Ce jour pluvieux, l'usine émerge dans ses murs de briques sur l'asphalte brillant. Derrière les grilles fermées, il n'y a plus que Michel, ancien ouvrier du site reconverti au gardiennage, tassé dans la guérite à l'entrée. Il y a un an et quatre mois, la filature de viscose de Cellatex, à Givet, fermait après dix jours d'un conflit d'une exceptionnelle violence, marqué par la pollution de la Meuse avec de l'acide sulfurique et les menaces des employés de «tout faire sauter». Il ne reste aucune trace de cette colère, à peine les troncs mutilés des tilleuls dans l'enceinte nettoyée, coupés ras lors du conflit. Un paysage postindustriel figé, parfaitement silencieux, en attente d'être dépollué et rasé.
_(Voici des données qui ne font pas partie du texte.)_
(** While the flag is up, [notifySubscribers] does nothing. *)
Lemma notifySubscribers_pending (c : State) :
  Container.framePending c = true → Container.notifySubscribers c = c.
Proof. unfold Container.notifySubscribers. now intros ->. Qed.

(** With the flag down it hands one callback to [raf] and raises the
    flag. *)
Lemma notifySubscribers_idle (c : State) :
  Container.framePending c = false →
  Container.framePending (Container.notifySubscribers c) = true
  ∧ Container.rafCalls (Container.notifySubscribers c)
    = Container.rafCalls c + 1
  ∧ Container.rafQueue (Container.notifySubscribers c)
    = Container.rafQueue c
      ++ [{| Container.sched_handle := Container.rafNext c;
             Container.sched_subscribers := Container.subscribers c |}].
Proof.
  unfold Container.notifySubscribers, Container.rafCalls. intros ->. simpl.
  rewrite filter_app, length_app. auto.
Qed.

(** Between two frames the flag, once up, stays up, and no further callback
    is handed to [raf]. *)
Lemma step_between_frames (c : State) (e : Event) :
  Container.isFrame e = false →
  (Container.framePending c = true →
   Container.framePending (Container.step react c e) = true
   ∧ Container.rafCalls (Container.step react c e) = Container.rafCalls c)
  ∧ (Container.framePending c = false →
     (Container.framePending (Container.step react c e) = false
      ∧ Container.rafCalls (Container.step react c e) = Container.rafCalls c)
     ∨ (Container.framePending (Container.step react c e) = true
        ∧ Container.rafCalls (Container.step react c e)
          = Container.rafCalls c + 1)).
Proof.
  destruct e as [|root|h|h]; simpl; intros He; try discriminate.
  - split; intros Hp.
    + rewrite (notifySubscribers_pending c Hp). auto.
    + right. destruct (notifySubscribers_idle c Hp) as (? & ? & _). auto.
  - destruct (setSubscribers_fields (Container.subscribeUpdater h) c)
      as (_ & Hp & Ht & _).
    unfold Container.subscribe, Container.rafCalls. rewrite Hp, Ht.
    split; auto.
  - destruct (setSubscribers_fields (Container.unsubscribeUpdater h) c)
      as (_ & Hp & Ht & _).
    unfold Container.unsubscribe, Container.rafCalls. rewrite Hp, Ht.
    split; auto.
Qed.

Lemma run_between_frames (burst : list Event) : ∀ c : State,
  existsb Container.isFrame burst = false →
  (Container.framePending c = true →
   Container.rafCalls (Container.run react c burst) = Container.rafCalls c)
  ∧ Container.rafCalls (Container.run react c burst) ≤ Container.rafCalls c + 1.
Proof.
  induction burst as [|e burst IH]; intros c Hb; simpl in *; [split; auto; lia|].
  apply orb_false_iff in Hb as [He Hb].
  destruct (step_between_frames c e He) as [Hup Hdown].
  destruct (IH (Container.step react c e) Hb) as [IHup IHle].
  split.
  - intros Hp. destruct (Hup Hp) as [Hp' Hr]. rewrite (IHup Hp'). exact Hr.
  - destruct (Container.framePending c) eqn:Hp.
    + destruct (Hup eq_refl) as [Hp' Hr]. rewrite (IHup Hp'). lia.
    + destruct (Hdown eq_refl) as [[_ Hr]|[Hp' Hr]].
      * unfold Container.run in *. lia.
      * rewrite (IHup Hp'). lia.
Qed.

Lemma no_broadcast_in_invocations sample (hs : list Handler) :
  filter Container.isBroadcast (map (λ h, Container.ObsInvoke h sample) hs) = [].
Proof. induction hs as [|h hs IH]; simpl; [reflexivity|exact IH]. Qed.

Lemma frameCallback_broadcasts root (c : State) s :
  Container.broadcasts (Container.frameCallback react root c s)
  = Container.broadcasts c + 1.
Proof.
  unfold Container.broadcasts.
  destruct (frameCallback_fields root c s) as (_ & -> & _).
  rewrite filter_app, length_app. f_equal.
  rewrite filter_cons_True by exact I.
  now rewrite no_broadcast_in_invocations.
Qed.

(** A frame runs what is queued: under the single-slot discipline, nothing
    or one callback. *)
Lemma frame_throttled root (c : State) :
  Container.throttled c →
  (Container.rafQueue c = [] ∧
   Container.broadcasts (Container.frame react root c) = Container.broadcasts c)
  ∨ (Container.rafQueue c ≠ [] ∧
     Container.broadcasts (Container.frame react root c)
       = Container.broadcasts c + 1
     ∧ Container.framePending (Container.frame react root c) = false).
Proof.
  intros [Hlen _]. unfold Container.frame.
  destruct (Container.rafQueue c) as [|s [|s' q]] eqn:Hq; simpl in *.
  - left. auto.
  - right. split; [discriminate|].
    rewrite frameCallback_broadcasts.
    destruct (frameCallback_fields root
                {| Container.subscribers := Container.subscribers c;
                   Container.rafHandle := Container.rafHandle c;
                   Container.framePending := Container.framePending c;
                   Container.rafQueue := [];
                   Container.rafNext := Container.rafNext c;
                   Container.trace := Container.trace c |} s) as (-> & _).
    auto.
  - lia.
Qed.

(** C6.  In every state a container reaches: at most one frame callback is
    waiting; a run of events with no frame among them, however long, hands
    at most one callback to [raf]; the next frame makes at most one
    broadcast; [notifySubscribers] raises the pending flag when it
    schedules and does nothing while the flag is up; and the callback, when
    it fires, lowers the flag. *)
Theorem frame_throttle (es : list Event) :
  let c := Container.run react Container.init es in
  length (Container.rafQueue c) ≤ 1
  ∧ (∀ burst, existsb Container.isFrame burst = false →
       Container.rafCalls (Container.run react c burst)
       ≤ Container.rafCalls c + 1)
  ∧ (∀ root, Container.broadcasts (Container.frame react root c)
             ≤ Container.broadcasts c + 1)
  ∧ (Container.framePending c = false →
       Container.framePending (Container.notifySubscribers c) = true
       ∧ Container.rafCalls (Container.notifySubscribers c)
         = Container.rafCalls c + 1)
  ∧ (Container.framePending c = true → Container.notifySubscribers c = c)
  ∧ (∀ root, Container.rafQueue c ≠ [] →
       Container.framePending (Container.frame react root c) = false).
Proof.
  intros c.
  assert (Container.throttled c) as Hc by apply throttled_run, throttled_init.
  split; [apply Hc|].
  split; [intros burst Hb; apply run_between_frames, Hb|].
  split.
  { intros root. destruct (frame_throttled root c Hc) as [[_ ->]|(_ & -> & _)]; lia. }
  split.
  { intros Hp. destruct (notifySubscribers_idle c Hp) as (? & ? & _). auto. }
  split; [apply notifySubscribers_pending|].
  intros root Hq.
  destruct (frame_throttled root c Hc) as [[Hq' _]|(_ & _ & Hp)]; [contradiction|exact Hp].
Qed.

(** *** The registry *)

Lemma unsubscribe_subscribers (h : Handler) (c : State) :
  Container.subscribers (Container.unsubscribe h c)
  = filter (λ current, current ≠ h) (Container.subscribers c) ++ [h].
Proof.
  unfold Container.unsubscribe.
  destruct (setSubscribers_fields (Container.unsubscribeUpdater h) c) as (-> & _).
  reflexivity.
Qed.

(** After [unsubscribe h] the handler [h] is registered, whether it was
    before or not. *)
Lemma unsubscribe_still_registered (h : Handler) (c : State) :
  h ∈ Container.subscribers (Container.unsubscribe h c).
Proof. rewrite unsubscribe_subscribers. set_solver. Qed.

Lemma subscribe_subscribers (h : Handler) (c : State) :
  Container.subscribers (Container.subscribe h c)
  = Container.subscribers c ++ [h].
Proof.
  unfold Container.subscribe.
  destruct (setSubscribers_fields (Container.subscribeUpdater h) c) as (-> & _).
  reflexivity.
Qed.

(** The setup effect of a Sticky throws a [TypeError] when the context has
    no [subscribe], as with the default context value; inside a container
    it returns, and the registry has gained the handler, once, at its
    end. *)
Lemma subscribeEffect_setup (handler : Handler) (c : State) :
  (∀ (context : StickyContext State Handler),
     ctx_subscribe context = None →
     subscribeEffect context handler c
     = Throw (TypeError "Expected Sticky to be mounted within StickyContainer"))
  ∧ subscribeEffect noContext handler c
    = Throw (TypeError "Expected Sticky to be mounted within StickyContainer")
  ∧ (∃ c', subscribeEffect Container.context handler c = Ok c'
           ∧ Container.subscribers c' = Container.subscribers c ++ [handler]).
Proof.
  split; [|split; [reflexivity|]].
  - intros context Hnone. unfold subscribeEffect. now rewrite Hnone.
  - eexists. split; [reflexivity|]. apply subscribe_subscribers.
Qed.

End BroadcasterFacts.

(** ** The broadcaster on concrete runs *)

(** Fifty events before the frame comes: one callback handed to [raf], one
    broadcast. *)
Lemma frame_throttle_witness :
  Container.rafCalls
    (Container.run Fixture.reactNothing
       (Container.run Fixture.reactNothing Container.init
          [Container.EvSubscribe 1; Container.EvSubscribe 2])
       (replicate 50 Container.EvDom))
  ≤ Container.rafCalls
      (Container.run Fixture.reactNothing Container.init
         [Container.EvSubscribe 1; Container.EvSubscribe 2]) + 1
  ∧ Container.broadcasts
      (Container.run Fixture.reactNothing Container.init
         ([Container.EvSubscribe 1; Container.EvSubscribe 2]
          ++ replicate 50 Container.EvDom
          ++ [Container.EvFrame (Some Fixture.rootRect)])) = 1.
Proof.
  split; [|vm_compute; reflexivity].
  apply (proj1 (proj2 (frame_throttle Fixture.reactNothing
                         [Container.EvSubscribe 1; Container.EvSubscribe 2]))
           (replicate 50 Container.EvDom)).
  reflexivity.
Defined.

(** C9, the code at the failing input.  Without a context the setup effect
    throws.  Inside a container it registers the listener, once; but after
    the cleanup has run the listener is still registered, and the next
    broadcast calls it. *)
Theorem unmounted_sticky_still_subscribed :
  subscribeEffect noContext 1 (Container.init (Handler:=nat))
  = Throw (TypeError "Expected Sticky to be mounted within StickyContainer")
  ∧ ∃ c1 c2,
      subscribeEffect Container.context 1 Container.init = Ok c1
      ∧ Container.subscribers c1 = [1]
      ∧ subscribeCleanup Container.context 1 c1 = Ok c2
      ∧ Container.subscribers c2 = [1]
      ∧ Container.invoked
          (Container.trace
             (Container.run Fixture.reactNothing c2
                [Container.EvDom; Container.EvFrame (Some Fixture.rootRect)]))
        = [1].
Proof.
  split; [reflexivity|].
  eexists _, _. repeat split.
Qed.

(** C3, the code at the failing input.  From the registry [1; 2; 1],
    [unsubscribe 1] leaves [2; 1]: handler 1 is still registered; and
    [unsubscribe 3], of a handler that is absent, leaves [1; 2; 1; 3]. *)
Theorem unsubscribe_appends_handler :
  Container.subscribers
    (Container.run Fixture.reactNothing Container.init
       [Container.EvSubscribe 1; Container.EvSubscribe 2;
        Container.EvSubscribe 1]) = [1; 2; 1]
  ∧ Container.subscribers
      (Container.run Fixture.reactNothing Container.init
         [Container.EvSubscribe 1; Container.EvSubscribe 2;
          Container.EvSubscribe 1; Container.EvUnsubscribe 1]) = [2; 1]
  ∧ Container.subscribers
      (Container.run Fixture.reactNothing Container.init
         [Container.EvSubscribe 1; Container.EvSubscribe 2;
          Container.EvSubscribe 1; Container.EvUnsubscribe 3]) = [1; 2; 1; 3].
Proof. repeat split. Qed.

(** C7, the code at the failing input.  Handlers 1 and 2 are registered and
    handler 1 unsubscribes handler 2 while it runs.  The broadcast in
    progress still reaches both, once each; but handler 2 is back in the
    registry afterwards, and the next broadcast calls it again. *)
Theorem unsubscribed_handler_in_next_broadcast :
  Container.invoked
    (Container.trace
       (Container.run Fixture.reactDrop2 Container.init
          [Container.EvSubscribe 1; Container.EvSubscribe 2;
           Container.EvDom; Container.EvFrame (Some Fixture.rootRect)]))
  = [1; 2]
  ∧ Container.subscribers
      (Container.run Fixture.reactDrop2 Container.init
         [Container.EvSubscribe 1; Container.EvSubscribe 2;
          Container.EvDom; Container.EvFrame (Some Fixture.rootRect)])
    = [1; 2]
  ∧ Container.invoked
      (Container.trace
         (Container.run Fixture.reactDrop2 Container.init
            [Container.EvSubscribe 1; Container.EvSubscribe 2;
             Container.EvDom; Container.EvFrame (Some Fixture.rootRect);
             Container.EvDom; Container.EvFrame (Some Fixture.rootRect)]))
    = [1; 2; 1; 2].
Proof. repeat split. Qed.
En poursuivant la route qui longe la filature, on passe devant les maisons alignées du «quartier de la Soie», autrefois réservées aux ouvriers de l'usine, qui furent jusqu'à 1 000 dans les années 70. De là, en allant vers la gare SNCF, on arrive à l'Hôtel de l'Univers, locaux désaffectés où la cellule de reclassement a été installée il y a un an. Dans les chambres nues et les salles de bains de l'hôtel, des salles d'entretien ont été improvisées.
Ce jour de septembre, après expiration de son mandat d'un an, la cellule vit ses derniers jours.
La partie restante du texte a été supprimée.